MHT

class ssapy.correlate_tracks.MHT(data, nsat=1000, truth=None, hypotheses=None, propagator=None, mode='rv', fitonly=None, approximate=False, orbitattr=None, priors=None)[source][source]

Bases: object

Multiple Hypothesis Tracking of many hypotheses explaining data.

This class manages the assessment of which hypothesis are most likely to explain data, building a set of tracks observation by observation.

Initialize the MHT with the data, do mht.run(), and inspect the most likely hypotheses using [h.lnprob for h in mht.hypotheses].

Parameters:
  • data (array_like[N]) – data to model. Must contain angles of observations, observer locations and velocities, times, detection IDs, etc.

  • nsat (int) – total number of satellites in the sky. Affects the overall prior and the preference for new tracks vs. additional assignments to existing tracks.

  • truth (dict) – when true assignments are known, this argument can provide debug information about when the tracker has lost the true assignment

  • hypotheses (list of Hypothesis) – initialize the MHT with this existing list of Hypotheses. Default None.

  • propagator (instance of ssa Propagator) – propagator to use.
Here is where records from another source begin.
Lemma result_tables_eq (r : result (list dmatrix)) (X : list dmatrix) :
  match r with Ok t => map dvalues t = map dvalues X | Raise _ => False end -> r = Ok X.
Proof.
  destruct r as [t|e]; [|contradiction]. intros H. f_equal.
  revert X H. induction t as [|Y t IH]; intros [|Z X] H; simpl in H; try discriminate.
  - reflexivity.
  - injection H as HY Ht. f_equal; [now apply dvalues_eq|now apply IH].
Qed.

(** [svd_1x1] is exact on every [1] by [1] matrix. *)
Lemma svd_1x1_exact (M : dmatrix) : svd_exact 1 M (svd_1x1 M).
Proof.
  unfold svd_exact, svd_1x1.
  assert (Hs : forall f : nat -> Qc, sum_upto 1 f = f 0).
  { intros f. unfold sum_upto. cbn [seq map qsum]. ring. }
  assert (Hd : forall x : Qc, dget [[x]] 0 0 = x) by reflexivity.
  assert (Hn : forall x : Qc, nth 0 [x] 0%Qc = x) by reflexivity.
  split; [|split].
  - intros a b Ha Hb. assert (a = 0) as -> by lia. assert (b = 0) as -> by lia.
    rewrite Hs, !Hd, Hn.
    destruct (Qc_ltb (dget M 0 0) 0%Qc) eqn:E.
    + apply Qc_ltb_lt in E. rewrite Qcabs_neg by (now apply Qclt_le_weak). ring.
    + apply Qc_ltb_ge in E. rewrite Qcabs_pos by exact E. ring.
  - intros p q Hp Hq. assert (p = 0) as -> by lia. assert (q = 0) as -> by lia.
    rewrite Hs, !Hd. unfold kronecker. cbn [Nat.eqb]. ring.
  - intros p q Hp Hq. assert (p = 0) as -> by lia. assert (q = 0) as -> by lia.
    rewrite Hs, !Hd. unfold kronecker. cbn [Nat.eqb].
    destruct (Qc_ltb _ _); ring.
Qed.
Default to None (Keplerian)

  • fitonly (ndarray[N] bool) – entries in data to fit

Methods Summary

add_tracklet(satid, **kw)

Add an observation from data to the MHT analysis.
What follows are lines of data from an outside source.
(** The update handler on a text that [isNaN] passes, as one equation: the
    look-up; then, for a new image on a car that has one, the [__dirname]
    that throws; otherwise the write. *)
Lemma update_handler_eq (req : Request) (file : option string) (w : World) :
  isNaN (params_id req) = false ->
  update_handler req file w
  = let id := parseInt (VString (params_id req)) in
    let w1 := record (FindUnique id) w in
    match Prisma.integer id with
    | None => (Throw PrismaValidationError, w1)
    | Some i =>
        match db w !! i with
        | None => (Ok (send 404 "Car not found."), w1)
        | Some car =>
            match file, truthy_name (Car.imageName car) with
            | Some _, Some _ => (Throw ReferenceError, w1)
            | _, _ =>
                let '(r, w3) := Prisma.update id (updatedData req file car) w1 in
                (match r with Ok c => Ok (json c) | Throw e => Throw e end, w3)
            end
        end
    end.
Proof.
  intros Hnum. unfold update_handler. rewrite Hnum.
  unfold bind at 1. rewrite findUnique_eq.
  destruct (Prisma.integer _) as [i|]; [|reflexivity].
  simpl. destruct (db w !! i) as [car|]; [|reflexivity].
  unfold bind at 1.
  destruct file as [f|], (truthy_name (Car.imageName car)) as [old|]; simpl;
    try reflexivity;
    unfold bind;
    match goal with |- context [Prisma.update ?a ?b ?c] =>
      destruct (Prisma.update a b c) as [[c'|e] w3] end; reflexivity.
Qed.

(** The delete handler on a text that [isNaN] passes, as one equation: the
    look-up, the removal of the row, and then the [__dirname] that throws when
    the car had an image. *)
Lemma delete_delete_eq (req : Request) (w : World) :
  isNaN (params_id req) = false ->
  delete_delete req w
  = let id := parseInt (VString (params_id req)) in
    let w1 := record (FindUnique id) w in
    match Prisma.integer id with
    | None => (Throw PrismaValidationError, w1)
    | Some i =>
        match db w !! i with
        | None => (Ok (send 404 "Car not found."), w1)
        | Some car =>
            (match truthy_name (Car.imageName car) with
             | Some _ => Throw ReferenceError
             | None => Ok (send 200 "Car deleted successfully.")
             end,
             set_db (base.delete i) (record (Delete id) w1))
        end
    end.
Proof.
  intros Hnum. unfold delete_delete. rewrite Hnum.
  unfold bind at 1. rewrite findUnique_eq.
  destruct (Prisma.integer _) as [i|] eqn:Ei; [|reflexivity].
  simpl. destruct (db w !! i) as [car|] eqn:Ec; [|reflexivity].
  unfold bind at 1. rewrite delete_eq, Ei. simpl. rewrite Ec.
  destruct (truthy_name (Car.imageName car)); reflexivity.
Qed.

Lemma get_read_eq (req : Request) (w : World) :
  isNaN (params_id req) = false ->
  get_read req w
  = let id := parseInt (VString (params_id req)) in
    (match Prisma.integer id with
     | None => Throw PrismaValidationError
     | Some i =>
         match db w !! i with
         | Some car => Ok (json car)
         | None => Ok (send 404 "Car not found.")
         end
     end, record (FindUnique id) w).
Proof.
  intros Hnum. unfold get_read. rewrite Hnum.
  unfold bind. rewrite findUnique_eq.
  destruct (Prisma.integer _) as [i|]; [|reflexivity].
  simpl. destruct (db w !! i); reflexivity.
Qed.

Lemma first_access (w w1 w' : World) (up rest : list Event) (q : Event) :
  trace w1 = trace w ++ up ->
  forallb (fun e => negb (is_record_store_event e)) up = true ->
  is_record_store_event q = true ->
  trace w' = trace w1 ++ q :: rest ->
  head (store_accesses w w') = Some q.
Proof.
  intros Hup Hpre Hq Htr. rewrite Hup, <- app_assoc in Htr.
  rewrite (store_accesses_trace _ _ _ Htr).
  clear Htr Hup. induction up as [|e up IH]; simpl in *.
  - rewrite Hq. reflexivity.
  - apply andb_prop in Hpre as [He Hpre]. apply negb_true_iff in He.
    rewrite He. auto.
Qed.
flag_inconsistency(track2hyp, hyp)

Debug method checking to see if there are any inconsistencies between the tracks tracked by the MHT and the hypotheses tracked by the MHT.

prune(satid[, nkeepmax, pkeep, ...])

Prune unlikely hypotheses from the MHT.

prune_stale_hypotheses(newdeadtracks)

Prune hypotheses that are different from better hypotheses only in dead tracks.
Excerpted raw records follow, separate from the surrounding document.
Lemma take_nonneg rl key rate now :
  0 <= rate → tokens_nonneg (buckets rl) →
  tokens_nonneg (buckets (take rl key rate now).1).
Proof.
  intros Hrate Hbs.
  assert (tokens_nonneg (buckets (sweep rl now))) as Hsw.
  { intros k b' Hk. apply (Hbs k). eapply lookup_weaken; [exact Hk|apply sweep_subseteq]. }
  unfold take.
  destruct (resolve _ _ _ _ _) as [[bs' b0]|] eqn:Hres; [|done].
  destruct (resolve_nonneg _ _ _ _ _ _ _ Hsw Hres) as [Hbs' Hb0].
  pose proof (refill_nonneg _ _ now Hrate Hb0) as Hb.
  destruct (Qle_bool 1 (tokens (refill b0 rate now))) eqn:Hone; simpl;
    intros k b'; rewrite lookup_insert; case_decide; try apply Hbs'.
  - intros [= <-]. simpl. apply Qle_bool_iff in Hone.
    unfold Qminus. rewrite <- (Qplus_opp_r 1). by apply Qplus_le_compat; [|apply Qle_refl].
  - by intros [= <-].
Qed.

(** The exact wait for a deficit of at most one token at a rate of at least
    1 is at most a minute. *)
Lemma deficit_wait_le_Minute (x : Q) (rate : Z) :
  (0 <= x)%Q → 1 <= rate → (deficit_wait x rate <= inject_Z Minute)%Q.
Proof.
  intros Hx Hr. unfold deficit_wait.
  rewrite <- (Qmult_1_l (inject_Z Minute)) at 2.
  apply Qmult_le_compat_r; [|done].
  apply Qle_shift_div_r.
  - change 0%Q with (inject_Z 0). rewrite <- Zlt_Qlt. lia.
  - rewrite Qmult_1_l. apply Qle_trans with 1%Q.
    + unfold Qminus. rewrite <- (Qplus_0_r 1) at 2.
      apply Qplus_le_compat; [apply Qle_refl|].
      apply (Qopp_le_compat 0 x Hx).
    + change 1%Q with (inject_Z 1). rewrite <- Zle_Qle. lia.
Qed.

Lemma retry_after_range (x : Q) (rate : Z) :
  (0 <= x)%Q → (x < 1)%Q → 1 <= rate →
  Second <= retry_after x rate <= Minute.
Proof.
  intros Hx0 Hx1 Hr.
  pose proof (deficit_wait_le_Minute x rate Hx0 Hr) as Hle.
  assert (deficit_wait x rate < inject_Z (2 ^ 63))%Q as Hfit.
  { eapply Qle_lt_trans; [exact Hle|]. rewrite <- Zlt_Qlt. reflexivity. }
  rewrite (retry_after_value x rate Hx1 ltac:(lia) Hfit).
  destruct (Qtrunc_bounds (deficit_wait x rate)) as (_ & Hlo & _).
  { apply Qlt_le_weak, deficit_wait_pos; [done|lia]. }
  assert (Qtrunc (deficit_wait x rate) <= Minute).
  { rewrite Zle_Qle. by eapply Qle_trans. }
  unfold Minute, Second in *. lia.
Qed.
prune_tracks(satid[, nconfirm])

Prune tracks that are now nearly identical from the MHT analysis.

run([first, last, verbose, order])

Run the MHT analysis.

Methods Documentation

add_tracklet(satid, **kw)[source][source]

Add an observation from data to the MHT analysis.

Parameters:

satid (int) – the ID of the observation to add.

static flag_inconsistency(track2hyp, hyp)[source][source]

Debug method checking to see if there are any inconsistencies between the tracks tracked by the MHT and the hypotheses tracked by the MHT. Should only be needed for debugging.

Every hypothesis in track2hyp[track] should include the Track track. Every hypothesis in hyp should be in the list of track2hyp[track] for each of its tracks. Every track should be in a hypothesis.

Parameters:
Return type:

True if everything is consistent.

prune(satid, nkeepmax=10000, pkeep=1e-09, keeponlytrue=False, nconfirm=6)[source][source]

Prune unlikely hypotheses from the MHT.

Parameters:
  • satid (int) – the detection ID most recently added to the MHT

  • nkeepmax (int) – keep no more than nkeepmax hypotheses

  • pkeep (float) – keep no hypotheses more than pkeep times less likely than the most likely hypothesis

  • keeponlytrue (bool) – keep only the single hypothesis known to be true for speed comparison purposes.

  • nconfirm (int) – only keep one variant of tracks that agree in the last nconfirm detections

prune_stale_hypotheses(newdeadtracks)[source][source]

Prune hypotheses that are different from better hypotheses only in dead tracks.

Note: implentation relies on identical tracks always having the same id. The MHT code tries to guarantee this—otherwise it must do extra work matching identical tracks to new detections, etc. But using id(Track) feels horrible to me.

Parameters:

newdeadtracks (list of Track) – list of tracks that died since the last pruning.

Return type:

boolean mask indicating hypotheses to keep

prune_tracks(satid, nconfirm=6)[source][source]

Prune tracks that are now nearly identical from the MHT analysis.

As the MHT adds observations to tracks, eventually some tracks have a number of confirming observations. For these long tracks, we really only need to keep different Tracks and Hypotheses for cases where there are recent disagreements with how those tracks continue; if hypotheses agree that the track continues in the same way, we don’t need to continue tracking the past differences. So we prune out cases of former disagreement.

This tries to identify such overlapping tracks and keep only one of them.

Parameters:
  • satid (int) – the satID of the most-recently added detection to the MHT

  • nconfirm (int) – if two tracks are identical in their last nconfirm observations delete the tracks not in the most likely hypothesis.

Return type:

boolean array indicating hypotheses to keep

run(first=None, last=None, verbose=False, order='forward', **kw)[source][source]

Run the MHT analysis.

Parameters:
  • first (int) – First tracklet to consider

  • last (int) – Last tracklet to consider

  • verbose (bool) – print extra progress information while running

  • **kw (dict) – extra keyword arguments to pass to MHT.prune.